Atypical Hemolytic Uremic Syndrome in a 13-year-old Lao Girl: A Case Report

ABSTRACT

Atypical hemolytic uremic syndrome (aHUS), a rare form of thrombotic microangiopathy, is distinguished from the typical form by the absence of a preceding verotoxin-producing Escherichia coli infection. Notably, aHUS occurs in association with genetic or acquired disorders causing dysregulation of the alternative complement pathway. Patients with aHUS may show the presence of anti-complement factor H (CFH) autoantibodies. This acquired form of aHUS (anti-CFH-aHUS) primarily affects children aged 9–13 years. We report a case of a 13-year-old Lao girl with clinical features of aHUS (most likely anti-CFH-aHUS). The initial presentation of the patient met the classical clinical triad of thrombotic microangiopathy (microangiopathic hemolytic anemia, thrombocytopenia, and acute kidney injury) without preceding diarrheal illness.
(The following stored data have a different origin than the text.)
Lemma execute_action_effect (asked : jv -> Prop) env a stored r action w :
  asked action ->
  rtc (permitted_effect asked (av_home_assistant a) (av_targets a) stored) w
      (execute_action h env a stored (home_guardian_action_execution_plan r stored action) w).1.
Proof.
  intros Hasked. unfold execute_action, home_guardian_action_execution_plan. cbn [px_kind px_action px_idempotency_key].
  destruct (home_guardian_action_is_notify action) eqn:Hn; [by apply (notify_action_effect _ _ _ _ action)|].
  destruct (home_guardian_action_is_ha_service_action action) eqn:Hh; [by apply ha_action_effect|].
  apply rtc_refl.
Qed.

(** * Evaluations *)

Lemma run_action_effect asked automatic r r' stored now env action g w results skipped :
  let acc := run_action h automatic r stored now env
               (home_guardian_action_execution_plan r' stored action) (g, w, results, skipped) in
  asked action ->
  g_admin acc.1.1.1 = g_admin g
  /\ rtc (permitted_effect asked (av_home_assistant (g_admin g)) (av_targets (g_admin g)) stored) w acc.1.1.2.
Proof.
  intros acc Hasked. subst acc. unfold run_action, guardian_action_in_cooldown, guardian_action_run_seen.
  set (p := home_guardian_action_execution_plan r' stored action).
  pose proof (fun g' => execute_action_effect asked env (g_admin g') stored r' action w Hasked) as He.
  fold p in He.
  destruct automatic; [destruct (younger _ _ _); [split; [done|apply rtc_refl]|]|];
    (destruct (_ || _); [split; [done|apply rtc_refl]|];
     match goal with |- context [execute_action h _ (g_admin ?g1) _ _ _] => specialize (He g1) end;
     cbn [g_admin set_action_runs set_cooldowns] in He |- *;
     destruct (execute_action h _ _ _ _ _) as [w' x]; destruct (has_status _ x); by split).
Qed.

Lemma run_actions_effect (asked : jv -> Prop) automatic r r' stored now actions es g w results skipped :
  let acc := run_actions h automatic r stored now es
               (home_guardian_action_execution_plan r' stored <$> actions) (g, w, results, skipped) in
  (forall action, action ∈ actions -> asked action) ->
  g_admin acc.1.1.1 = g_admin g
  /\ rtc (permitted_effect asked (av_home_assistant (g_admin g)) (av_targets (g_admin g)) stored) w acc.1.1.2.
Proof.
  revert es g w results skipped. induction actions as [|action actions IH];
    intros es g w results skipped acc Hasked; subst acc; [split; [done|apply rtc_refl]|].
  rewrite fmap_cons. cbn [run_actions].
  destruct (run_action_effect asked automatic r r' stored now (es 0) action g w results skipped)
    as [Ha Hw]; [apply Hasked; left|].
  destruct (run_action h _ _ _ _ _ _ _) as [[[g1 w1] rs1] sk1]. cbn [fst snd] in *.
  destruct (IH (fun n => es (S n)) g1 w1 rs1 sk1) as [Ha' Hw']; [intros; apply Hasked; by right|].
  rewrite Ha in Ha', Hw'. split; [done|]. by etrans.
Qed.
(** ** The queue of events *)

(** Marks of when events were queued stay while the interval is short enough. *)
Lemma steps_keep_queued lo hi k s s' :
  (hi - lo <= HOME_GUARDIAN_AUTO_EVALUATION_MIN_INTERVAL_SECONDS * 2)%Z -> rtc (guardian_step lo hi) s s' ->
  marked lo hi k (guardian_auto_eval_cooldowns (sv_state s)) -> marked lo hi k (guardian_auto_eval_cooldowns (sv_state s')).
Proof.
  intros Hw. induction 1 as [|x y z Hs _ IH]; [done|]. intros Hk. apply IH.
  destruct Hs as [i r s0 Hn Hi|i p s0 p' g' w' attempted Hi Ha|stored now s0 Hn|g' s0 _ _ Hr _]; cbn [sv_state]; [done| | |by rewrite Hr].
  - replace (guardian_auto_eval_cooldowns g') with (guardian_auto_eval_cooldowns (sv_state s0)); [done|].
    destruct p; cbn [advance] in Ha; unfold guardian_action_in_cooldown, guardian_action_run_seen in Ha;
      [destruct (rd_automatic r)| |destruct (execute_action h _ _ _ _ _)| |]; by injection Ha as _ <- _ _.
  - unfold enqueue_home_guardian_evaluation, guardian_auto_evaluation_due.
    destruct (younger _ _ _); [|destruct (enqueue _ _)]; cbn; auto with marks.
Qed.

(** Events of a camera and type are queued at most once a minute: after one was
    offered that was not coalesced, and any steps of the service within less than a
    minute, one of the same camera and type is coalesced and the channel stays as it
    is. *)
Theorem events_coalesced lo hi stored now g g1 status s1 stored' now' s2 :
  (hi - lo < HOME_GUARDIAN_AUTO_EVALUATION_MIN_INTERVAL_SECONDS)%Z ->
  (lo <= now <= hi)%Z -> (lo <= now' <= hi)%Z ->
  enqueue_home_guardian_evaluation stored now g = (g1, status) -> status <> "coalesced" ->
  sv_state s1 = g1 -> rtc (guardian_step lo hi) s1 s2 ->
  home_guardian_auto_evaluation_cooldown_key stored' = home_guardian_auto_evaluation_cooldown_key stored ->
  let z := enqueue_home_guardian_evaluation stored' now' (sv_state s2) in
  z.2 = "coalesced" /\ channel (guardian_queue z.1) = channel (guardian_queue (sv_state s2)).
Proof.
  intros Hw Hn Hn' He Hs <- Hsteps Hkey z.
  assert (guardian_auto_eval_cooldowns (sv_state s1) !! home_guardian_auto_evaluation_cooldown_key stored = Some now) as Hr.
  { revert He. unfold enqueue_home_guardian_evaluation, guardian_auto_evaluation_due.
    destruct (younger _ _ _); [by intros [= _ <-]|]. destruct (enqueue _ _). intros [= <- <-].
    apply lookup_insert_eq. }
  assert (marked lo hi (home_guardian_auto_evaluation_cooldown_key stored) (guardian_auto_eval_cooldowns (sv_state s1))) as Hm
    by by exists now.
  apply (steps_keep_queued lo hi _ s1 s2) in Hm;
    [|unfold HOME_GUARDIAN_AUTO_EVALUATION_MIN_INTERVAL_SECONDS in *; lia|done].
  subst z. unfold enqueue_home_guardian_evaluation, guardian_auto_evaluation_due. rewrite Hkey.
  by rewrite (marked_younger lo hi (HOME_GUARDIAN_AUTO_EVALUATION_MIN_INTERVAL_SECONDS * 2)
                HOME_GUARDIAN_AUTO_EVALUATION_MIN_INTERVAL_SECONDS _ now' _ Hn' Hw ltac:(done) Hm).
Qed.
(* ===== verification/CatQueue.v ===== *)
(** What the operations on validations decide, from the latest record of every
    recording: [CatRecordingValidationStore] of
    [src/runtime/cat_recording_validation.rs] without its file. An operation is
    refused before the index is locked, or else, in a [Plan], yields the records it
    persists, in order, and its answer. What the operations do to a record, in any
    order, cut short or not: a decision is final, only rejected recordings are
    discarded, and a claim keeps others away until it expires. *)
From stdpp Require Import gmap.
From S2P Require Import Prelude RustString TaskStore CatRecords.
Local Open Scope string_scope.
Local Open Scope list_scope.
Local Open Scope rust_scope.

(** [index.latest] *)
Abbreviation Latest := (gmap string CatRecordingValidationRecord).

(** What is persisted, and the answer. *)
Definition Plan (A : Type) : Type := Latest -> result string (list CatRecordingValidationRecord * A).

(** [Err]: refused before the index is locked. *)
Definition Request (A : Type) : Type := result string (Plan A).

Definition record_of (latest : Latest) (artifact_id : string) : result string CatRecordingValidationRecord :=
  ok_or ("cat recording validation record not found: " +:+ artifact_id) (latest !! artifact_id).

(** [update_record_checked]: [written] is the clock after the update. *)
Definition update_record_checked (written : Z) (artifact_id : string)
    (update : CatRecordingValidationRecord -> result string CatRecordingValidationRecord)
  : Request CatRecordingValidationRecord :=
  Ok (fun latest =>
    r <-? record_of latest artifact_id;
    r <-? update r;
    let r := set_updated_at written r in
    Ok ([r], r)).

(** * Registering *)

Section register.
Context `{!Sha256}.

Definition new_record (now : Z) (a : HarborLinkRecordingArtifact) (event_id : string)
    (detection_evidence : list CatDetectionEvidence) : CatRecordingValidationRecord :=
  {| vr_schema_version := "1.5"; vr_validation_id := stable_validation_id (hl_artifact_id a);
     vr_policy_version := CAT_RECORDING_VALIDATION_POLICY_VERSION; vr_artifact_id := hl_artifact_id a;
     vr_event_id := event_id; vr_artifact_source := hl_source a; vr_camera_id := hl_camera_id a;
     vr_mime_type := hl_mime_type a; vr_byte_size := hl_byte_size a;
     vr_started_at_epoch_ms := hl_started_at_epoch_ms a; vr_ended_at_epoch_ms := hl_ended_at_epoch_ms a;
     vr_duration_seconds := hl_duration_seconds a; vr_validation_status := PendingValidation;
     vr_publication_status := Unpublished; vr_attempt_count := 0;
     vr_detection_evidence := sanitize_detection_evidence detection_evidence; vr_next_retry_at_epoch_ms := None;
     vr_claim_owner := None; vr_claim_token := None; vr_claim_lease_deadline_epoch_ms := None;
     vr_created_at_epoch_ms := now; vr_updated_at_epoch_ms := now; vr_decision := None; vr_last_error := None;
     vr_artifact_disposition := Retained; vr_discard_attempt_count := 0; vr_discard_attempt_generation := 0;
     vr_discard_attempt_token := None; vr_discard_attempt_lease_deadline_epoch_ms := None;
     vr_discarded_at_epoch_ms := None; vr_discard_error := None; vr_discard_tombstone := None |}.

(** What is refused before the index is locked. *)
Definition recording_event_id (a : HarborLinkRecordingArtifact) : result string string :=
  if negb (hl_kind a =? "recording") || negb (starts_with "video/" (hl_mime_type a))
  then Err "cat validation accepts recording video artifacts only"
  else ok_or "cat recording artifact is missing event_id" (hl_event_id a ≫= non_blank).

Definition register_candidate_with_evidence (now : Z) (a : HarborLinkRecordingArtifact)
    (detection_evidence : list CatDetectionEvidence) : Request CatRecordingValidationRecord :=
  event_id <-? recording_event_id a;
  Ok (fun latest =>
    match latest !! hl_artifact_id a with
    | Some existing => Ok ([], existing)
    | None => let r := new_record now a event_id detection_evidence in Ok ([r], r)
    end).
End register.

(** * Claims *)

Definition claimable (now : Z) (r : CatRecordingValidationRecord) : bool :=
  bool_decide (vr_validation_status r = PendingValidation)
  && match vr_next_retry_at_epoch_ms r with Some retry_at => (retry_at <=? now)%Z | None => true end.

(** By the time of registration, then by identifier. *)
Definition older_record (a b : CatRecordingValidationRecord) : comparison :=
  then_with (Z.compare (vr_created_at_epoch_ms a) (vr_created_at_epoch_ms b))
    (String.compare (vr_validation_id a) (vr_validation_id b)).

(** [Iterator::min_by_key]: the first of the least. *)
Fixpoint min_by {A} (cmp : A -> A -> comparison) (l : list A) : option A :=
  match l with
  | [] => None
  | x :: l => match min_by cmp l with
              | Some y => match cmp x y with Gt => Some y | _ => Some x end
              | None => Some x
              end
  end.

Definition claim_record (now lease_duration_ms : Z) (owner token : string) (r : CatRecordingValidationRecord)
  : CatRecordingValidationRecord :=
  set_updated_at now
    (set_claim (Some owner) (Some token) (Some (u128_saturating_add now lease_duration_ms))
       (set_validation Processing Unpublished (u32_saturating_add (vr_attempt_count r) 1) (vr_decision r) None None r)).

Section claim.
Context `{!HashOrder}.

(** [token] is the draw of the token. *)
Definition claim_next_pending (owner token : string) (now lease_duration_ms : Z)
  : Request (option CatRecordingValidationRecord) :=
  let owner := sanitize_text owner in
  if is_blank owner then Err "cat recording validation claim owner is required"
  else if (lease_duration_ms =? 0)%Z then Err "cat recording validation claim lease must be positive"
  else Ok (fun latest =>
    match min_by older_record (List.filter (claimable now) (values latest)) with
    | None => Ok ([], None)
    | Some r => let r := claim_record now lease_duration_ms owner token r in Ok ([r], Some r)
    end).

Definition expired (now : Z) (r : CatRecordingValidationRecord) : bool :=
  bool_decide (vr_validation_status r = Processing)
  && match vr_claim_lease_deadline_epoch_ms r with Some deadline => (deadline <=? now)%Z | None => true end.

Definition recover_record (now : Z) (r : CatRecordingValidationRecord) : CatRecordingValidationRecord :=
  set_updated_at now
    (clear_processing_claim
       (set_validation PendingValidation Unpublished (vr_attempt_count r) (vr_decision r) None
          (Some "validation_claim_expired") r)).

(** The records that the loop persists. *)
Fixpoint recover_all (now : Z) (latest : Latest) (artifact_ids : list string)
  : result string (list CatRecordingValidationRecord) :=
  match artifact_ids with
  | [] => Ok []
  | artifact_id :: artifact_ids =>
      r <-? record_of latest artifact_id;
      let r := recover_record now r in
      rest <-? recover_all now (<[vr_artifact_id r := r]> latest) artifact_ids;
      Ok (r :: rest)
  end.

Definition recover_expired_claims (now : Z) : Request nat :=
  Ok (fun latest =>
    let artifact_ids :=
      sort_by String.compare (vr_artifact_id <$> List.filter (expired now) (values latest)) in
    records <-? recover_all now latest artifact_ids;
    Ok (records, length artifact_ids)).
End claim.

(** * Ends of a claim *)

Definition complete (artifact_id claim_token : string) (now written : Z)
    (validation_status : CatRecordingValidationStatus) (decision : option CatRecordingValidationDecision)
    (error : option string) : Request CatRecordingValidationRecord :=
  update_record_checked written artifact_id (fun r =>
    _ <-? validate_processing_claim r claim_token now;
    Ok (clear_processing_claim
          (set_validation validation_status (if decide (validation_status = Accepted) then Published else Unpublished)
             (vr_attempt_count r) decision None (sanitize_text <$> error) r))).

(** Back to the queue. *)
Definition requeue (attempts next_retry_at_epoch_ms : Z) (error : string) (r : CatRecordingValidationRecord)
  : CatRecordingValidationRecord :=
  clear_processing_claim
    (set_validation PendingValidation Unpublished attempts None (Some next_retry_at_epoch_ms)
       (Some (sanitize_text error)) r).

Definition schedule_retry (artifact_id claim_token : string) (now written next_retry_at_epoch_ms : Z) (error : string)
  : Request CatRecordingValidationRecord :=
  update_record_checked written artifact_id (fun r =>
    _ <-? validate_processing_claim r claim_token now;
    Ok (requeue (vr_attempt_count r) next_retry_at_epoch_ms error r)).

Definition defer_resource_contention (artifact_id claim_token : string) (now written next_retry_at_epoch_ms : Z)
    (error : string) : Request CatRecordingValidationRecord :=
  update_record_checked written artifact_id (fun r =>
    _ <-? validate_processing_claim r claim_token now;
    Ok (requeue (Z.max 0 (vr_attempt_count r - 1)) next_retry_at_epoch_ms error r)).
(* ===== verification/CatStoreWrites.v ===== *)
(** What the file of validations and its archives hold, and that reading them gives
    it: the representation that the operations of the store keep; and what writing to
    the file leaves, wherever it is cut short. *)
From Stdlib Require Import Ascii.
From stdpp Require Import gmap.
From S2P Require Import Prelude RustString UrlPath RemoteView StringSearch VisionStore CatRecords TaskStore CatQueue CatStore CatStoreLemmas.
Local Open Scope string_scope.
Local Open Scope list_scope.

(** * Text *)

Lemma utf8_valid_app s t : utf8_valid s = true -> utf8_valid (s +:+ t) = utf8_valid t.
Proof.
  remember (str_len s) as n eqn:Hn. revert s Hn. induction (lt_wf n) as [n _ IH]. intros s Hn.
  destruct s as [|a s]; [done|]. cbn [utf8_valid String.append].
  destruct (byte a <? 128)%N; [intros; eapply IH; [|done|done]; cbn in Hn; unfold str_len; lia|].
  destruct s as [|b s]; [done|]. cbn [String.append].
  destruct (byte_in 194 223 a).
  { intros [Hb Hs]%andb_true_iff. rewrite Hb. eapply IH; [|done|done]. cbn in Hn. unfold str_len. lia. }
  destruct s as [|c s]; [done|]. cbn [String.append]. destruct (byte_in 224 239 a).
  { intros [[Hb Hc]%andb_true_iff Hs]%andb_true_iff. rewrite Hb, Hc. eapply IH; [|done|done]. cbn in Hn. unfold str_len. lia. }
  destruct s as [|e s]; [done|]. cbn [String.append].
  intros [[[[Ha Hb]%andb_true_iff Hc]%andb_true_iff He]%andb_true_iff Hs]%andb_true_iff.
  rewrite Ha, Hb, Hc, He. eapply IH; [|done|done]. cbn in Hn. unfold str_len. lia.
Qed.

Lemma utf8_digits s : str_forall is_ascii_digit s = true -> utf8_valid s = true.
Proof.
  induction s as [|a s IH]; [done|]. cbn [str_forall utf8_valid]. intros [Ha Hs]%andb_true_iff.
  assert ((byte a <? 128)%N = true) as ->; [|by apply IH].
  unfold is_ascii_digit, byte_in in Ha. apply andb_true_iff in Ha as [_ Ha%N.leb_le]. apply N.ltb_lt. lia.
Qed.

Section scan.
Context `{!RecordText}.
Context (parent_path data_name : string) (compaction_threshold_bytes : Z).
Abbreviation archive_name := (archive_name data_name).
Abbreviation sibling_path := (sibling_path parent_path).

(** * The representation *)

(** [line] is how the record is written, and it is read back: what compact JSON text
    does, within the limit on its length. *)
Record writes_as (r : CatRecordingValidationRecord) (line : string) : Prop := {
  wa_vec : record_to_vec r = Ok line;
  wa_line : lacks NEWLINE line = true;
  wa_utf8 : utf8_valid line = true;
  wa_return : strip_return line = line;
  wa_size : (0 < byte_count line <= MAX_RECORD_BYTES)%Z;
  wa_str : record_from_str line = Ok r;
  wa_slice : record_from_slice line = Ok r
}.

(** Records whose line is not too long are read back. *)
Class RecordTextLaws : Prop := record_text_law r line :
  record_to_vec r = Ok line -> (byte_count line <= MAX_RECORD_BYTES)%Z -> writes_as r line.

Definition line_of (r : CatRecordingValidationRecord) : string := default "" (res_ok (record_to_vec r)).
Definition fine (r : CatRecordingValidationRecord) : Prop := writes_as r (line_of r).

Definition segment (records : list CatRecordingValidationRecord) : string := unlines (line_of <$> records).

(** Not the name of an archive, nor taken for one. *)
Definition foreign (name : string) : bool :=
  negb (utf8_valid name) || negb (is_some (strip_prefix (data_name +:+ ".archive.") name)).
Low serum levels of complement 3 and normal levels of complement 4 indicated abnormal activation of the alternative complement pathway. Plasma infusion and high-dose corticosteroid therapy resulted in improvement of the renal function and hematological profile, although the patient subsequently died of infectious complications. This is the first case report that describes aHUS (possibly anti-CFH-aHUS) in Laos.